Initially, EVs were powered with lead-acid batteries. Lithium-ion batteries that include other chemical moieties like cobalt, graphite and nickel now form the heart of an EV.

At the end of the battery lifespan, what remains is battery waste, comprising enormous amounts of chemicals such as cobalt, electrolytes, lithium, manganese oxide and nickel.

India, at present, is woefully underprepared for the sheer volume of EV battery waste expected in the coming decade. Most of our e-waste is dumped in landfills.

Further, we do not have adequate legislations that can prevent illegal dumping of spent lithium batteries.

The most recent legislations — the E-waste (Management and Handling) Rules, 2011, E-waste (Management and Handling) Rules, 2016 and E-waste (Management) Amendment Rules, 2018 — evolved considerably in terms of the range of materials.

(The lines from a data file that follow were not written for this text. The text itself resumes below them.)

(* ===== verification/PyStr.v ===== *)
(** * Python strings and byte strings

    A Python [str] is a Rocq [string] read as a sequence of code points below 256;
    [bytes] is a list of integers (their range is [wf_bytes]).  This file holds the
    string operations the sources call ([strip], [split], [lower], [str(int)],
    [int(str)], [.encode("utf-8")], slicing) and the order SQLite and Python use on
    text. *)

From Stdlib Require Import ZArith Lia String Ascii Decimal DecimalN DecimalFacts.
From stdpp Require Import base list strings gmap sorting.
From S2P Require Import Prelude.

Local Open Scope Z_scope.

Abbreviation chars := list_ascii_of_string.
Abbreviation of_chars := string_of_list_ascii.
Abbreviation bytes := (list Z).

(** ** Characters *)

Definition ord (c : ascii) : Z := Z.of_N (N_of_ascii c).
Definition chr (z : Z) : ascii := ascii_of_N (Z.to_N z).

Lemma ord_bound c : 0 <= ord c < 256.
Proof. unfold ord. pose proof (N_ascii_bounded c). lia. Qed.

Lemma chr_ord c : chr (ord c) = c.
Proof. unfold chr, ord. rewrite N2Z.id. apply ascii_N_embedding. Qed.

Lemma ord_chr z : 0 <= z < 256 -> ord (chr z) = z.
Proof. intros H. unfold chr, ord. rewrite N_ascii_embedding; lia. Qed.

Lemma ord_inj c d : ord c = ord d -> c = d.
Proof. intros H. rewrite <- (chr_ord c), <- (chr_ord d). congruence. Qed.

Definition str_len (s : string) : Z := Z.of_nat (String.length s).

(** [char in s] for a one-character string. *)
Definition char_in (c : ascii) (s : string) : bool := existsb (Ascii.eqb c) (chars s).

(** [any(char in s for char in cs)]. *)
Definition any_char_in (cs : list ascii) (s : string) : bool :=
  existsb (fun c => char_in c s) cs.

Definition is_digit (c : ascii) : bool := (48 <=? ord c) && (ord c <=? 57).

(** The white space of [str.split] and [str.strip] among code points below 256. *)
Definition is_space (c : ascii) : bool :=
  let o := ord c in
  ((9 <=? o) && (o <=? 13)) || ((28 <=? o) && (o <=? 32)) || (o =? 133) || (o =? 160).

Definition is_hex_lower (c : ascii) : bool :=
  is_digit c || ((97 <=? ord c) && (ord c <=? 102)).

(** The word characters of a pattern among code points below 256. *)
Definition word_char (c : ascii) : bool :=
  let o := ord c in
  is_digit c || ((65 <=? o) && (o <=? 90)) || ((97 <=? o) && (o <=? 122)) || (o =? 95)
  || bool_decide (o ∈ [170; 178; 179; 181; 185; 186; 188; 189; 190])
  || ((192 <=? o) && negb (o =? 215) && negb (o =? 247)).

(** [str.lower] on code points below 256. *)
Definition lower_char (c : ascii) : ascii :=
  let o := ord c in
  if ((65 <=? o) && (o <=? 90)) || ((192 <=? o) && (o <=? 222) && negb (o =? 215))
  then chr (o + 32) else c.
Definition lower (s : string) : string := of_chars (lower_char <$> chars s).

(** ** Searching and slicing *)

Fixpoint drop_while {A} (p : A -> bool) (l : list A) : list A :=
  match l with [] => [] | x :: l' => if p x then drop_while p l' else l end.

Definition rdrop_while {A} (p : A -> bool) (l : list A) : list A :=
  reverse (drop_while p (reverse l)).

(** [s.lstrip()], [s.rstrip()], [s.strip()]. *)
Definition strip (s : string) : string :=
  of_chars (rdrop_while is_space (drop_while is_space (chars s))).

(** [s[:n]] for [n >= 0]. *)
Definition str_take (n : Z) (s : string) : string := of_chars (take (Z.to_nat n) (chars s)).
Definition str_drop (n : Z) (s : string) : string := of_chars (drop (Z.to_nat n) (chars s)).

Definition starts_with (p s : string) : bool := String.prefix p s.

(** [sub in s]. *)
Fixpoint str_contains (sub s : string) : bool :=
  starts_with sub s ||
  match s with EmptyString => false | String _ s' => str_contains sub s' end.

(** [s.split(c, 1)] when [c] occurs: the text before and after its first occurrence. *)
Fixpoint split_at_char (c : ascii) (l : list ascii) : option (list ascii * list ascii) :=
  match l with
  | [] => None
  | d :: l' => if Ascii.eqb c d then Some ([], l')
               else match split_at_char c l' with
                    | Some (a, b) => Some (d :: a, b)
                    | None => None
                    end
  end.

Definition partition_char (c : ascii) (s : string) : option (string * string) :=
  match split_at_char c (chars s) with
  | Some (a, b) => Some (of_chars a, of_chars b)
  | None => None
  end.

(** The pieces of a text between the characters [p] accepts: [s.split(c)]. *)
Fixpoint split_chars (p : ascii -> bool) (cur : list ascii) (l : list ascii) : list string :=
  match l with
  | [] => [of_chars (reverse cur)]
  | c :: l' => if p c then of_chars (reverse cur) :: split_chars p [] l'
               else split_chars p (c :: cur) l'
  end.

(** [s.split()]: maximal runs without white space. *)
Definition split_ws (s : string) : list string :=
  filter_b (fun w => negb (String.eqb w "")) (split_chars is_space [] (chars s)).

Definition split_on (c : ascii) (s : string) : list string :=
  split_chars (Ascii.eqb c) [] (chars s).

(** The line boundaries of [str.splitlines] among code points below 256. *)
Definition is_line_break (c : ascii) : bool :=
  let o := ord c in ((10 <=? o) && (o <=? 13)) || ((28 <=? o) && (o <=? 30)) || (o =? 133).

(** [s.splitlines()]: CR LF is one boundary, no empty line after the last one. *)
Fixpoint split_lines (cur l : list ascii) : list (list ascii) :=
  match l with
  | [] => match cur with [] => [] | _ => [reverse cur] end
  | c :: k =>
    if is_line_break c then
      match k with
      | d :: k' => if (ord c =? 13) && (ord d =? 10) then reverse cur :: split_lines [] k'
                   else reverse cur :: split_lines [] k
      | [] => [reverse cur]
      end
    else split_lines (c :: cur) k
  end.
Definition splitlines (s : string) : list (list ascii) := split_lines [] (chars s).

(** [s.replace(c, r)] for a single character [c]. *)
Definition replace_char (c : ascii) (r : string) (s : string) : string :=
  of_chars (concat ((fun d => if Ascii.eqb c d then chars r else [d]) <$> chars s)).

(** [sep.join(l)]. *)
Definition join (sep : string) (l : list string) : string := String.concat sep l.

(** ** Decimal integers *)

Fixpoint uint_chars (d : uint) : list ascii :=
  match d with
  | Nil => []
  | D0 d => "0" :: uint_chars d | D1 d => "1" :: uint_chars d
  | D2 d => "2" :: uint_chars d | D3 d => "3" :: uint_chars d
  | D4 d => "4" :: uint_chars d | D5 d => "5" :: uint_chars d
  | D6 d => "6" :: uint_chars d | D7 d => "7" :: uint_chars d
  | D8 d => "8" :: uint_chars d | D9 d => "9" :: uint_chars d
  end%char.

(** The constructor of a digit character. *)
Definition digit_cons (c : ascii) : option (uint -> uint) :=
  match c with
  | "0" => Some D0 | "1" => Some D1 | "2" => Some D2 | "3" => Some D3 | "4" => Some D4
  | "5" => Some D5 | "6" => Some D6 | "7" => Some D7 | "8" => Some D8 | "9" => Some D9
  | _ => None
  end%char.

(** The longest run of digits at the front and what follows it. *)
Fixpoint take_digits (l : list ascii) : uint * list ascii :=
  match l with
  | [] => (Nil, [])
  | c :: l' => match digit_cons c with
               | Some k => let '(d, r) := take_digits l' in (k d, r)
               | None => (Nil, l)
               end
  end.

(** [str(n)]. *)
Definition Z_chars (z : Z) : list ascii :=
  if z <? 0 then "-"%char :: uint_chars (N.to_uint (Z.to_N (- z)))
  else uint_chars (N.to_uint (Z.to_N z)).
Definition str_of_Z (z : Z) : string := of_chars (Z_chars z).

Definition uint_Z (d : uint) : Z := Z.of_N (N.of_uint d).

(** [int(s)] of a text of ASCII digits. *)
Definition Z_of_digits (s : string) : option Z :=
  match chars s with
  | [] => None
  | l => match take_digits l with (d, []) => Some (uint_Z d) | _ => None end
  end.

(** No digit can extend a run that stops here. *)
Definition digits_stop (l : list ascii) : Prop :=
  match l with [] => True | c :: _ => digit_cons c = None end.

Lemma take_digits_uint d r : digits_stop r -> take_digits (uint_chars d ++ r) = (d, r).
Proof.
  intros Hr. induction d as [|d IH|d IH|d IH|d IH|d IH|d IH|d IH|d IH|d IH|d IH];
    simpl; try (rewrite IH; reflexivity).
  destruct r as [|c r]; simpl in *; [done|]. by rewrite Hr.
Qed.

Lemma uint_Z_to_uint z : 0 <= z -> uint_Z (N.to_uint (Z.to_N z)) = z.
Proof. intros Hz. unfold uint_Z. rewrite DecimalN.Unsigned.of_to. lia. Qed.

Lemma to_uint_unorm n : unorm (N.to_uint n) = N.to_uint n.
Proof. rewrite <- (DecimalN.Unsigned.of_to n) at 2. by rewrite DecimalN.Unsigned.to_of. Qed.

Lemma to_uint_nonnil n : N.to_uint n <> Nil.
Proof. rewrite <- to_uint_unorm. apply unorm_nonnil. Qed.

(** A decimal numeral has no superfluous leading zero. *)
Lemma to_uint_D0 n d : N.to_uint n = D0 d -> d = Nil.
Proof.
  intros H. pose proof (to_uint_unorm n) as Hu. rewrite H in Hu.
  rewrite unorm_D0 in Hu. unfold unorm in Hu.
  destruct (nzhead d) eqn:E; simplify_eq; auto.
  exfalso. eapply nzhead_nonzero. exact E.
Qed.
Lemma dump_printable v c : dump v = Some c -> all_printable c.
Proof.
  revert c. induction v as [|b|z|s|b|l IH|d IH] using value_ind'; intros c H; simpl in H; simplify_eq.
  - by repeat constructor.
  - destruct b; by repeat constructor.
  - apply printable_Z.
  - apply printable_dump_string.
  - destruct (sequence (map dump l)) as [cs|] eqn:E; [|done]. injection H as <-.
    apply sequence_Forall2 in E. constructor; [done|]. apply Forall_app. split; [|by repeat constructor].
    apply printable_sep_by; [by repeat constructor|].
    induction E as [|x y l cs Hx _ IHE]; [constructor|].
    apply Forall_cons in IH as [IHx IH]. constructor; [by apply IHx|by apply IHE].
  - destruct (sequence _) as [kcs|] eqn:E; [|done]. injection H as <-.
    apply (sequence_Forall2 dump_pair) in E. constructor; [done|].
    apply Forall_app. split; [|by repeat constructor].
    apply printable_sep_by; [by repeat constructor|]. apply Forall_fmap.
    rewrite sort_keys_perm. induction E as [|x y d kcs Hx _ IHE]; [constructor|].
    apply Forall_cons in IH as [IHx IH]. constructor; [|by apply IHE]. unfold dump_member. apply dump_pair_Some in Hx as [_ Hx].
    apply Forall_app. split; [apply printable_dump_string|]. constructor; [done|]. by apply IHx.
Qed.

Lemma dumps_printable v s : dumps v = Some s -> all_printable (chars s).
Proof.
  unfold dumps. destruct (dump v) eqn:E; [|done]. intros [= <-].
  rewrite chars_of_chars. by eapply dump_printable.
Qed.
(* ===== verification/JobState.v ===== *)
(** * Durable jobs: [shared/job_state.py]

    The rows of the [jobs] table, the constraints of its schema, and every operation of
    the module as a function from the table to the table or to the error it raises.
    An UPDATE statement is [update_where]; NULL columns are [None].  Integers are unbounded: the
    OverflowError of the driver for a number outside 64 bits is not modelled. *)

From Stdlib Require Import ZArith Lia String Ascii.
From stdpp Require Import base list strings gmap.
From S2P Require Import Prelude PyStr Sql Json Timestamp.

Local Open Scope string_scope.
Local Open Scope Z_scope.

(** ** States *)

(** shared/job_state.py:15-27 ALLOWED_TRANSITIONS: the states of a job. *)
Inductive job_status :=
  | Pending | Leased | Running | Paused | Retrying
  | Completed | CompletedWarning | Failed | Cancelled.

#[export] Instance job_status_eq_dec : EqDecision job_status.
Proof. solve_decision. Defined.

(** shared/catalog_schema.py:147-147 _SCHEMA_SQL: the text stored in [jobs.state]. *)
Definition status_text (s : job_status) : string :=
  match s with
  | Pending => "pending" | Leased => "leased" | Running => "running" | Paused => "paused"
  | Retrying => "retrying" | Completed => "completed"
  | CompletedWarning => "completed-warning" | Failed => "failed" | Cancelled => "cancelled"
  end.

Definition all_statuses : list job_status :=
  [Pending; Leased; Running; Paused; Retrying; Completed; CompletedWarning; Failed; Cancelled].

(** shared/job_state.py:12-12 TERMINAL_STATES *)
Definition TERMINAL_STATES : list job_status := [Completed; CompletedWarning; Failed; Cancelled].

(** shared/job_state.py:15-27 ALLOWED_TRANSITIONS *)
Definition ALLOWED_TRANSITIONS (s : job_status) : list job_status :=
  match s with
  | Pending => [Leased; Cancelled]
  | Leased => [Running; Pending; Retrying; Failed; Cancelled]
  | Running => [Paused; Retrying; Completed; CompletedWarning; Failed; Cancelled]
  | Paused => [Running; Cancelled]
  | Retrying => [Pending; Failed; Cancelled]
  | Completed | CompletedWarning | Failed | Cancelled => []
  end.
(** ** Properties *)

Lemma in_transaction_closed c body :
  snapshot c = None ->
  in_transaction c body = match body (current c) with
                          | Ok t => (Conn t None, Ok tt)
                          | Err e => (c, Err e)
                          end.
Proof.
  destruct c as [t s]. simpl. intros ->. unfold in_transaction. simpl.
  by destruct (body t).
Qed.

Lemma in_transaction_open c body outer :
  snapshot c = Some outer -> in_transaction c body = (Conn outer None, Err CkOperationalError).
Proof. destruct c as [t s]. simpl. by intros ->. Qed.

(** Saving is atomic and keeps the chains: on a connection outside a transaction a save
    leaves no transaction open, a failed save (invalid input, violated constraint, injected
    failure after the insert) leaves the table exactly as it was, and a successful one adds
    one row and keeps identifiers unique, one live row per job and stage, and the supersession
    links symmetric. Called inside a caller's transaction, the save fails and rolls the
    caller's uncommitted work back. *)
Theorem save_checkpoint_transaction jobs c id job fp stage tool toolv cursor counters blob now ver inject c' res :
  chains (current c) ->
  save_checkpoint jobs c id job fp stage tool toolv cursor counters blob now ver inject = (c', res) ->
  match snapshot c with
  | None => snapshot c' = None /\ chains (current c') /\ (is_ok res = false -> c' = c) /\
      (is_ok res = true -> inject = false /\ length (current c') = S (length (current c)))
  | Some outer => is_ok res = false /\ (c' = c \/ c' = Conn outer None)
  end.
Proof.
  intros Hc H. unfold save_checkpoint in H.
  destruct (_ ≫= _) as [[[v cu] co]|e].
  2: { injection H as <- <-. destruct (snapshot c) eqn:E; [by auto|].
       split; [done|]. split; [done|]. by split. }
  destruct (snapshot c) as [outer|] eqn:E.
  - rewrite (in_transaction_open _ _ outer E) in H. injection H as <- <-. auto.
  - rewrite (in_transaction_closed _ _ E) in H.
    destruct (save_body _ _ _ _ _ _ _ _ _ _ _ _ _ _ _ _) as [t|e] eqn:Hb; injection H as <- <-.
    + destruct (save_body_chains _ _ _ _ _ _ _ _ _ _ _ _ _ _ _ _ _ Hc Hb) as [Hc' _].
      destruct (save_body_ok _ _ _ _ _ _ _ _ _ _ _ _ _ _ _ _ _ (ch_ids _ Hc) Hb) as (_ & Hi & Ht).
      split; [done|]. split; [done|]. split; [done|]. intros _. split; [done|].
      simpl. destruct (latest_row _ _ _); rewrite Ht, length_app; simpl;
        unfold put_row; rewrite ?length_fmap; lia.
    + split; [done|]. split; [done|]. by split.
Qed.

(** A saved checkpoint is the one a resume loads: after a successful save of version 1,
    loading for the same job, source fingerprint, stage and tool returns exactly the saved
    fields, with cursor and counters equal up to the order of their keys. *)
Theorem checkpoint_roundtrip jobs c id job fp stage tool toolv cursor counters blob now inject c' :
  chains (current c) -> snapshot c = None ->
  wf_value (VDict cursor) -> wf_value (VDict counters) ->
  save_checkpoint jobs c id job fp stage tool toolv (VDict cursor) (VDict counters) blob now
    (VInt SUPPORTED_CHECKPOINT_VERSION) inject = (c', Ok tt) ->
  exists digest previous,
    load_latest_checkpoint (current c') job fp stage tool toolv
    = Ok (CR id job fp stage SUPPORTED_CHECKPOINT_VERSION tool toolv (canon (VDict cursor))
            (canon (VDict counters)) blob digest previous).
Proof.
  intros Hc Hs Hwc Hwk H. unfold save_checkpoint in H.
  destruct (_ ≫= _) as [[[v cu] co]|e] eqn:Hp; [|done].
  assert (v = SUPPORTED_CHECKPOINT_VERSION /\ dumps (VDict cursor) = Some cu /\ dumps (VDict counters) = Some co)
    as (-> & Hcu & Hco).
  { inv_ok. unfold validate_checkpoint_inputs in *. unfold ck_canonical_json in *. inv_ok.
    destruct (dumps (VDict cursor)), (dumps (VDict counters)); try discriminate. inv_ok. done. }
  rewrite (in_transaction_closed _ _ Hs) in H.
  destruct (save_body _ _ _ _ _ _ _ _ _ _ _ _ _ _ _ _) as [t|e] eqn:Hb; [|done].
  injection H as <-. destruct (save_body_chains _ _ _ _ _ _ _ _ _ _ _ _ _ _ _ _ _ Hc Hb) as [_ (p & _ & Hl)].
  exists (integrity_hash fp stage SUPPORTED_CHECKPOINT_VERSION tool toolv cu co blob), p.
  unfold load_latest_checkpoint. simpl current. rewrite Hl.
  unfold record_from_row. cbn [ck_cursor ck_counters].
  rewrite (loads_dumps _ _ Hwc Hcu), (loads_dumps _ _ Hwk Hco). cbn [canon].
  change (VDict (sort_keys (map _ cursor))) with (canon (VDict cursor)).
  change (VDict (sort_keys (map _ counters))) with (canon (VDict counters)).
  cbn -[canon SUPPORTED_CHECKPOINT_VERSION]. rewrite Z.eqb_refl, !String.eqb_refl.
  cbn -[canon SUPPORTED_CHECKPOINT_VERSION]. unfold ck_canonical_json.
  rewrite !dumps_canon, Hcu, Hco by done.
  cbn -[canon SUPPORTED_CHECKPOINT_VERSION]. rewrite String.eqb_refl. done.
Qed.

(** C5. Tampering is evident: when a checkpoint loads from a row whose integrity column was
    computed for some fields (fewer than 2^64 bytes each), then the loaded fingerprint,
    stage, version, tool, tool version, blob and the canonical texts of cursor and counters
    are exactly those fields, unless the two framed messages, that of the loaded fields and that of
    the given ones, are different messages with the same SHA-256 value. *)
Theorem checkpoint_tamper_evident t job fp stage tool toolv r fp0 st0 v0 tl0 tv0 cu0 co0 b0 :
  load_latest_checkpoint t job fp stage tool toolv = Ok r ->
  cr_integrity r = integrity_hash fp0 st0 v0 tl0 tv0 cu0 co0 b0 -> 0 <= v0 ->
  small_fields (integrity_fields fp0 st0 v0 tl0 tv0 cu0 co0 b0) ->
  (forall cu co, dumps (cr_cursor r) = Some cu -> dumps (cr_counters r) = Some co ->
     small_fields (integrity_fields (cr_fp r) (cr_stage r) (cr_version r) (cr_tool r) (cr_toolv r)
                     cu co (cr_blob r))) ->
  (fp = fp0 /\ cr_fp r = fp0 /\ cr_stage r = st0 /\ cr_version r = v0 /\ tool = tl0 /\
   toolv = tv0 /\ cr_blob r = b0 /\
   dumps (cr_cursor r) = Some cu0 /\ dumps (cr_counters r) = Some co0) \/
  exists cu co, dumps (cr_cursor r) = Some cu /\ dumps (cr_counters r) = Some co /\
    collision (integrity_message (cr_fp r) (cr_stage r) (cr_version r) (cr_tool r) (cr_toolv r) cu co (cr_blob r))
              (integrity_message fp0 st0 v0 tl0 tv0 cu0 co0 b0).
Proof.
  intros H Hd Hv Hs0 Hs1. unfold load_latest_checkpoint in H.
  destruct (latest_row t job stage) as [row|]; [|done]. inv_ok. unfold ck_canonical_json in *.
  destruct (dumps (cr_cursor r)) as [cu|] eqn:Hcu; [|done].
  destruct (dumps (cr_counters r)) as [co|] eqn:Hco; [|done]. inv_ok.
  repeat match goal with H : _ || _ = false |- _ => apply orb_false_iff in H as [? ?] end.
  repeat match goal with H : negb _ = false |- _ => apply negb_false_iff in H end.
  repeat match goal with H : String.eqb _ _ = true |- _ => apply String.eqb_eq in H
                       | H : (_ =? _) = true |- _ => apply Z.eqb_eq in H end.
  match goal with H : integrity_hash _ _ _ _ _ _ _ _ = cr_integrity r |- _ => rename H into He end.
  rewrite Hd in He. apply integrity_hash_binding in He; [|unfold SUPPORTED_CHECKPOINT_VERSION in *; lia|done|by apply Hs1|done].
  destruct He as [He|He]; [left|right].
  2: { match goal with Hc : dumps (cr_cursor _) = Some ?a, Ho : dumps (cr_counters _) = Some ?b |- _ => exists a, b end. done. }
  destruct He as (?&?&?&?&?&?&?&?). repeat split; congruence.
Qed.

(** ** A concrete checkpoint *)

Definition demo_ck_fp : string := sha256_hex [].
Definition demo_ck_save : connection (list checkpoint) * result checkpoint_error unit :=
  save_checkpoint ["job_1"] (Conn [] None) "ck_1" "job_1" demo_ck_fp "enumerate" "tsk" "4.12"
    (VDict [("offset", VInt 512); ("depth", VInt 2)]) (VDict [("files", VInt 3)]) [1; 2]
    "2026-01-01T00:00:00Z" (VInt 1) false.

Lemma chains_nil : chains [].
Proof. split; [constructor|..]; intros; by exfalso; eapply not_elem_of_nil. Qed.

Lemma save_checkpoint_transaction_witness :
  snapshot (fst demo_ck_save) = None /\ chains (current (fst demo_ck_save)) /\
  length (current (fst demo_ck_save)) = 1%nat.
Proof.
  destruct (save_checkpoint_transaction ["job_1"] (Conn [] None) "ck_1" "job_1" demo_ck_fp "enumerate"
    "tsk" "4.12" (VDict [("offset", VInt 512); ("depth", VInt 2)]) (VDict [("files", VInt 3)]) [1; 2]
    "2026-01-01T00:00:00Z" (VInt 1) false (fst demo_ck_save) (Ok tt) chains_nil
    ltac:(by vm_compute)) as (H1 & H2 & _ & H4).
  split; [exact H1|]. split; [exact H2|]. exact (proj2 (H4 eq_refl)).
Defined.

Lemma checkpoint_roundtrip_witness :
  exists digest previous,
    load_latest_checkpoint (current (fst demo_ck_save)) "job_1" demo_ck_fp "enumerate" "tsk" "4.12"
    = Ok (CR "ck_1" "job_1" demo_ck_fp "enumerate" 1 "tsk" "4.12"
            (VDict [("depth", VInt 2); ("offset", VInt 512)]) (VDict [("files", VInt 3)]) [1; 2]
            digest previous).
Proof.
  apply (checkpoint_roundtrip ["job_1"] (Conn [] None) "ck_1" "job_1" demo_ck_fp "enumerate"
    "tsk" "4.12" [("offset", VInt 512); ("depth", VInt 2)] [("files", VInt 3)] [1; 2]
    "2026-01-01T00:00:00Z" false (fst demo_ck_save) chains_nil eq_refl).
  - apply wf_dict_Forall. split; [by apply (bool_decide_unpack (NoDup ["offset"; "depth"]))|by repeat constructor].
  - apply wf_dict_Forall. split; [by apply (bool_decide_unpack (NoDup ["files"]))|by repeat constructor].
  - by vm_compute.
Defined.

Lemma checkpoint_tamper_evident_witness :
  exists r, load_latest_checkpoint (current (fst demo_ck_save)) "job_1" demo_ck_fp "enumerate" "tsk" "4.12" = Ok r /\
  (cr_fp r = demo_ck_fp \/ exists m,
     collision m (integrity_message demo_ck_fp "enumerate" 1 "tsk" "4.12" (sq "{'depth':2,'offset':512}") (sq "{'files':3}") [1; 2])).
Proof.
  destruct (load_latest_checkpoint (current (fst demo_ck_save)) "job_1" demo_ck_fp "enumerate" "tsk" "4.12")
    as [r|] eqn:E; [|by vm_compute in E].
  exists r. split; [done|].
  assert (Some r = Some (CR "ck_1" "job_1" demo_ck_fp "enumerate" 1 "tsk" "4.12"
            (VDict [("depth", VInt 2); ("offset", VInt 512)]) (VDict [("files", VInt 3)]) [1; 2]
            (integrity_hash demo_ck_fp "enumerate" 1 "tsk" "4.12"
               (sq "{'depth':2,'offset':512}") (sq "{'files':3}") [1; 2]) None)) as Hr.
  { assert (match load_latest_checkpoint (current (fst demo_ck_save)) "job_1" demo_ck_fp "enumerate"
              "tsk" "4.12" with Ok r => Some r | Err _ => None end = Some r) as <- by (by rewrite E).
    by vm_compute. }
  injection Hr as Hr.
  destruct (checkpoint_tamper_evident _ _ _ _ _ _ r demo_ck_fp "enumerate" 1 "tsk" "4.12"
    (sq "{'depth':2,'offset':512}") (sq "{'files':3}") [1; 2] E) as [(_ & H & _)|H].
  - by rewrite Hr.
  - done.
  - by repeat constructor.
  - rewrite Hr. cbn [cr_cursor cr_counters cr_fp cr_stage cr_version cr_tool cr_toolv cr_blob].
    intros cu co Hcu Hco.
    assert (Some cu = Some (sq "{'depth':2,'offset':512}")) as [= ->] by (rewrite <- Hcu; by vm_compute).
    assert (Some co = Some (sq "{'files':3}")) as [= ->] by (rewrite <- Hco; by vm_compute).
    by repeat constructor.
  - by left.
  - destruct H as (cu & co & _ & _ & Hc). right. eexists. exact Hc.
Defined.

They do not, however, include a cohesive set of rules for the safe disposal of EV batteries. Li-ion batteries, thus, find no mention, in any framework for end-of-life treatment or recycling.

This sets a dangerous precedent, as India can potentially become a lithium waste dumpsite for not just waste from domestic EVs, but also from import of spent batteries.

These batteries constitute substances that — if not recycled or treated in a proper fashion — can cause harm to both the environment and humans. Further, lithium itself spontaneously reacts with moisture and can lead to major landfill explosions.

Several nations are ahead of the curve and have mandated legislations that deal with battery recycling and treatment.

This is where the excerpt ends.